Or \(f(\theta | x) \sim N( \mu_n, \tau_n^2)\) where \[ \mu_n = \left( \frac{\mu}{\tau^2} + \frac{n \bar{x}}{\sigma^2} \right) \tau_n ^2 \quad \mbox{and} \quad \tau_n^2 = \frac{1}{1/\tau^2 + n/\sigma^2} . \] We will call this a conjugate Bayes model. Also note a 95% credible region for \(\theta\) is given by (this is also the HPD, highest posterior density) \[ \left( \mu_n - 1.96 \tau_n, \mu_n + 1.96 \tau_n \right) . \] For large \(n\), the data will overwhelm the prior.

Example: Normal

If \(f(\theta) \propto 1\), an improper prior, then a 95% credible region for \(\theta\) is the same as a 95% confidence interval since \(f(\theta | x) \sim N( \bar{x}, \sigma^2 / n)\) (try to show this at home).
Usually, we specify a prior and likelihood that result in an posterior that is intractable. That is, we can't work with it analytically or even calculate the appropriate normalizing constant \(c\).
However, it is often easy to simulate a Markov chain with \(f(\theta|x)\) as its stationary distribution.

Conjugate Priors

Given a data distribution \(f(\theta | x)\), a family of distributions is said to be conjugate to the given distribution if whenever the prior is in the conjugate family, so is the posterior, regardless of the observed value of the data
Our first example showed that, if the data distribution is binomial, then the conjugate family of distributions is beta
Our second example showed that, if the data distribution is normal with known variance, then the conjugate family of distributions is normal

Improper Priors

A subjective Bayesian is a person who really buys the Bayesian philosophy. Probability is the only correct measure of uncertainty, and this means that people have probability distributions in their heads that describe any quantities they are uncertain about. In any situation one must make one’s best effort to get the correct prior distribution out of the head of the relevant user and into Bayes rule.
Many people, however, are happy to use the Bayesian paradigm while being much less fussy about priors. When the sample size is large, the likelihood outweighs the prior in determining the posterior. So, when the sample size is large, the prior is not crucial.

Improper Priors

Such people are willing to use priors chosen for mathematical convenience rather than their accurate representation of uncertainty.
They often use priors that are very spread out to represent extreme uncertainty. Such priors are called “vague” or “diffuse” even though these terms have no precise mathematical definition.
In the limit as the priors are spread out more and more one gets so-called improper priors.

Improper Priors

There is no guarantee that \[ \text{likelihood } × \text{ improper prior } = \text{ unnormalized posterior} \] results in anything that can be normalized. If the right-hand side integrates, then we get a proper posterior after normalization. If the right-hand does not integrate, then we get complete nonsense.
You have to be careful when using improper priors that the answer makes sense. Probability theory doesn’t guarantee that, because improper priors are not probability distributions.

Improper Priors

Improper priors are questionable
- Subjective Bayesians think they are nonsense. They do not correctly describe the uncertainty of anyone.
- Everyone has to be careful using them, because they don’t always yield proper posteriors. Everyone agrees improper posteriors are nonsense.
- Because the joint distribution of data and parameters is also improper, paradoxes arise. These can be puzzling.
However they are widely used and need to be understood.

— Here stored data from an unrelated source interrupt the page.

(** The rank-4 shapes of the first Reshape and the Transpose, and the permutation. *)
Definition Rank4_params (t1_rank5_dims t2_rank5_dims perm_rank5 : list Z) (merge_perm_index : nat)
  : result (list Z * list Z * list Z) :=
  if negb ((length t1_rank5_dims =? 5)%nat && (length t2_rank5_dims =? 5)%nat)
  then Err (EpFail "Expected rank-5 intermediate shapes")
  else if negb (IsValidRank5Perm perm_rank5) || (5 <=? S merge_perm_index)%nat
  then Err (EpFail "Invalid rank-5 perm or merge index")
  else
  let* a := aget perm_rank5 merge_perm_index in
  let* b := aget perm_rank5 (S merge_perm_index) in
  if negb (b =? a + 1) || (a <? 0) || (5 <=? b) then Err (EpFail "Invalid rank-5 merge indices")
  else
  let* t1_rank4_dims := merge_dims t1_rank5_dims a b in
  let perm_rank4 := drop_entry perm_rank5 (S merge_perm_index) b in
  if negb ((length t1_rank4_dims =? 4)%nat && (length perm_rank4 =? 4)%nat)
  then Err (EpFail "Invalid rank-4 fusion shapes")
  else
  let* t2_rank4_dims := apply_perm t1_rank4_dims perm_rank4 in
  Ok (t1_rank4_dims, t2_rank4_dims, perm_rank4).

(** ** [Rank6ToRank5Fusion] *)

Inductive Reduction : Set := Squeeze (index : nat) | MergeLeading.

(** The first unit dimension that the Transpose leaves in place. *)
Fixpoint find_fixed_unit (i : nat) (t1_dims t2_dims perm : list Z) : option nat :=
  match t1_dims, t2_dims, perm with
  | a :: t1_dims, b :: t2_dims, p :: perm =>
      if (a =? 1) && (b =? 1) && (p =? Z.of_nat i) then Some i else find_fixed_unit (S i) t1_dims t2_dims perm
  | _, _, _ => None
  end.

(** From the shapes on, of [ValidatePatternConditions]. *)
Definition rank6_reduction (t1_dims t2_dims perm : list Z) : option Reduction :=
  if negb ((length t1_dims =? 6)%nat && (length t2_dims =? 6)%nat) then None
  else if negb (length perm =? 6)%nat then None
  else
  match find_fixed_unit 0 t1_dims t2_dims perm with
  | Some i => Some (Squeeze i)
  | None =>
      match perm with
      | p0 :: p1 :: _ => if (p0 =? 0) && (p1 =? 1) then Some MergeLeading else None
      | _ => None
      end
  end.

Definition Rank5_params (t1_dims t2_dims perm : list Z) (reduction : Reduction) : result (list Z * list Z * list Z) :=
  if negb ((length t1_dims =? 6)%nat && (length t2_dims =? 6)%nat) then Err (EpFail "Expected rank-6 intermediate tensors")
  else if negb (length perm =? 6)%nat then Err (EpFail "Expected rank-6 permutation")
  else
  match reduction with
  | MergeLeading =>
      let* a0 := aget t1_dims 0 in
      let* a1 := aget t1_dims 1 in
      let* b0 := aget t2_dims 0 in
      let* b1 := aget t2_dims 1 in
      if (2 ^ 32 - 1 <? a0 * a1) || (2 ^ 32 - 1 <? b0 * b1) then Err (EpFail "Merged dimension overflows uint32")
      else Ok (a0 * a1 :: drop 2 t1_dims, b0 * b1 :: drop 2 t2_dims, 0 :: ((fun p => u32 (p - 1)) <$> drop 2 perm))
  | Squeeze i =>
      Ok (take i t1_dims ++ drop (S i) t1_dims, take i t2_dims ++ drop (S i) t2_dims,
          u32 <$> drop_entry perm i (Z.of_nat i))
  end.
Lemma group_of_snoc hist u i j :
  group_of (hist ++ [(u, j)]) i =
    group_of hist i ++ (if decide (in_group i (u, j)) then unit_nodes u else []).
Proof.
  unfold group_of. rewrite filter_app, fmap_app, fmap_app, join_app. f_equal.
  rewrite filter_cons, filter_nil. case_decide; cbn; [by rewrite app_nil_r|done].
Qed.

Lemma unit_nodes_nonempty u : unit_nodes u ≠ [].
Proof. unfold unit_nodes. destruct (type_ _); [done|]. by destruct (dq_nodes_ _). Qed.

(** Closing the group starts an empty one with an empty border. *)
Lemma close_group_inv st hist released :
  inv st hist released → nodes_to_process st = [] →
  inv (close_group st) hist [] ∧ supported_group (close_group st) = [] ∧
  supported_group_border (close_group st) = ∅ ∧
  nodes_to_process (close_group st) = nodes_to_process st ∧
  nodes_to_process_with_next_group (close_group st) = nodes_to_process_with_next_group st.
Proof.
  intros H Hq. unfold close_group. destruct (supported_group st) as [|x g] eqn:Eg.
  - split_and!; [|done|by apply (inv_border_empty _ _ _ H)|done|done].
    destruct H as [H1 H2 H3 H4 H5 H6 H7 H8 H9 H10 H11 H12 (_ & _ & _) H14 H15 H16].
    constructor; try done. split_and!; [by eexists|set_solver|done].
  - rewrite <- Eg in *.
    assert (∀ u i, (u, i) ∈ hist → i < length (supported_groups st ++ [supported_group st])) as Hlt.
    { intros u i Hi. apply (inv_phase _ _ _ H) in Hi. rewrite length_app. cbn. lia. }
    assert (group_of hist (length (supported_groups st ++ [supported_group st])) = []) as Hnil.
    { unfold group_of. enough (filter (in_group (length (supported_groups st ++ [supported_group st]))) hist = [])
        as -> by done.
      apply filter_none. intros [u i] Hi [_ E]. apply Hlt in Hi. cbn in E. lia. }
    split_and!; try done.
    destruct H as [H1 H2 H3 H4 H5 H6 H7 H8 H9 H10 H11 H12 H13 H14 H15 H16].
    constructor; try done; cbn.
    + intros u i Hi. apply Hlt in Hi. lia.
    + intros i Hi. rewrite length_app in Hi. cbn in Hi.
      destruct (decide (i = length (supported_groups st))) as [->|Hne].
      * rewrite list_lookup_middle by done. rewrite <- H10, Eg. done.
      * rewrite lookup_app_l by lia. apply H9. lia.
    + intros u v Hu. apply Hlt in Hu. lia.
    + split_and!; [by eexists|set_solver|done].
Qed.

Abbreviation run_step := (step api node_unit_map supported_nodes ep_type).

Objective Bayesian Inference

The subjective, personalistic aspect of Bayesian inference bothers many people. Hence many attempts have been made to formulate objective priors, which are supposed to be priors that many people can agree on, at least in certain situations.
However, none of the proposed objective priors achieve wide agreement.

Flat Priors

One obvious default prior is flat (constant), which seems to give no preference to any parameter value over any other
If the parameter space is unbounded, then the flat prior is improper
One problem with flat priors is that they are only flat for one parameterization
Another alternative is Jeffreys priors

Bayesian Point Estimates

Bayesians have little interest in point estimates of parameters. To them a parameter is a random variable, and what is important is its distribution. A point estimate is a meager bit of information as compared, for example, to a plot of the posterior density.
However, Bayesian point estimates are widely reported and something we will be estimating using MCMC
Bayesian point estimates most commonly used are the posterior mean, the posterior median, the posterior mode, and the endpoints of Bayesian credible regions
Frequentists too have little interest in point estimates except as tools for constructing tests and confidence intervals

Bayesian Credible Intervals

Not surprisingly, when a Bayesian makes an interval estimate, it is based on the posterior.
Many Bayesians do not like to call such things confidence intervals because that names a frequentist notion. Hence the name credible intervals which is clearly something else.
One way to make credible intervals is to find the marginal posterior distribution for the parameter of interest and find its \(\alpha/2\) and \(1-\alpha/2\) quantiles. The interval between them is a \(100 (1-\alpha)\)% Bayesian credible interval for the parameter of interest called the equal tailed interval.

Bayesian Point Estimates

Suppose the data \(x\) is Bin(\(n\), \(p\)) and we use the conjugate prior Beta(\(\alpha_1, \alpha_2\)), so the posterior is Beta(\(x + \alpha_1, n - x + \alpha_2\))
Since we know the mean of a beta distribution, we can see the posterior mean is \[ E(p|x) = \frac{x + \alpha_1}{x + \alpha_1 + \alpha_2} \]
The posterior median has no simple expression, but we can calculate it using the R

qbeta(0.5, x + alpha1, n - x + alpha2)

The endpoints of Bayesian credible regions can also be found using R, say for an 80% credible region

qbeta(0.1, x + alpha1, n - x + alpha2)
qbeta(0.9, x + alpha1, n - x + alpha2)

Bayesian Point Estimates

Suppose \(\alpha_1 = \alpha_2 = 1/2\), \(x=2\), and \(n=10\).

alpha1 <- alpha2 <- 1 / 2
x <- 2
n <- 10
(x + alpha1) / (n + alpha1 + alpha2)

## [1] 0.2272727

qbeta(0.5, x + alpha1, n - x + alpha1)

## [1] 0.2103736

cbind(qbeta(0.1, x + alpha1, n - x + alpha2), qbeta(0.9, x + alpha1, n - x + alpha2))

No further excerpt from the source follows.